_Goal of the exercise_
Nothing but the lines from the one containing "Definition parse_create (name" through the end of the entries should be set down, each exactly as written.

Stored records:

=== Section Start ===

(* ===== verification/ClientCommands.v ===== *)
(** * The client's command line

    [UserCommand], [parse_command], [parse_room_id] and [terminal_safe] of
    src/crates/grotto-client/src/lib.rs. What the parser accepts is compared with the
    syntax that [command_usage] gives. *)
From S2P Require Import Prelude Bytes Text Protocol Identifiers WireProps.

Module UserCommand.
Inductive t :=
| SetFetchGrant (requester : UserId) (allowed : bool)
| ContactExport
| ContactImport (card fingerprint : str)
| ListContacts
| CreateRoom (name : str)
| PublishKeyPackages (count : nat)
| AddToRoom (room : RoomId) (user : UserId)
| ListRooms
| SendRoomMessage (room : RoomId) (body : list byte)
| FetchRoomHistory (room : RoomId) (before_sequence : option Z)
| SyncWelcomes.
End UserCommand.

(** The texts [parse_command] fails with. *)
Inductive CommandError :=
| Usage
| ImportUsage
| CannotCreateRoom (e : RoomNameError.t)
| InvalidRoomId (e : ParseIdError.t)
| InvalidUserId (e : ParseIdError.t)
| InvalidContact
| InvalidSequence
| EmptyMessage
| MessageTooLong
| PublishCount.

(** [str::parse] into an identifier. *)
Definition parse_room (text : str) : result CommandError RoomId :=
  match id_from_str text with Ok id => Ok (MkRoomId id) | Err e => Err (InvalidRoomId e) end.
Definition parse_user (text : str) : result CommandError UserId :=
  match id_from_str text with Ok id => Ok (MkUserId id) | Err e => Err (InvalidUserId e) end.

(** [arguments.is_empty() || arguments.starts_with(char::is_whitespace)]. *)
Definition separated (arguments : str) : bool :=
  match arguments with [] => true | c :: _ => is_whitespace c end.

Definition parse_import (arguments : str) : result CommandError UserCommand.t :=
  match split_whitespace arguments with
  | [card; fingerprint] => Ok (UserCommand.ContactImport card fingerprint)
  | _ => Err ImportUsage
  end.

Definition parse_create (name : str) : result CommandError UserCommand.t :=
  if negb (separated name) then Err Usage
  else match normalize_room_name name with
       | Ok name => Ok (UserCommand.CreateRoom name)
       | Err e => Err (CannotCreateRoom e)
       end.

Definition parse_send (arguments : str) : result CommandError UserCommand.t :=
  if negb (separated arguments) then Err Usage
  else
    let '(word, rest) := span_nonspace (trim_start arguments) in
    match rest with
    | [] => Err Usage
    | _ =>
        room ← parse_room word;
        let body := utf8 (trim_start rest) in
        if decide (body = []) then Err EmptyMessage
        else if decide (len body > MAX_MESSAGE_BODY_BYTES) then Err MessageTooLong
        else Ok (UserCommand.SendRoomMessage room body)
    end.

=== Section End ===

_Exercise output_
Definition parse_create (name : str) : result CommandError UserCommand.t :=
  if negb (separated name) then Err Usage
  else match normalize_room_name name with
       | Ok name => Ok (UserCommand.CreateRoom name)
       | Err e => Err (CannotCreateRoom e)
       end.

Definition parse_send (arguments : str) : result CommandError UserCommand.t :=
  if negb (separated arguments) then Err Usage
  else
    let '(word, rest) := span_nonspace (trim_start arguments) in
    match rest with
    | [] => Err Usage
    | _ =>
        room ← parse_room word;
        let body := utf8 (trim_start rest) in
        if decide (body = []) then Err EmptyMessage
        else if decide (len body > MAX_MESSAGE_BODY_BYTES) then Err MessageTooLong
        else Ok (UserCommand.SendRoomMessage room body)
    end.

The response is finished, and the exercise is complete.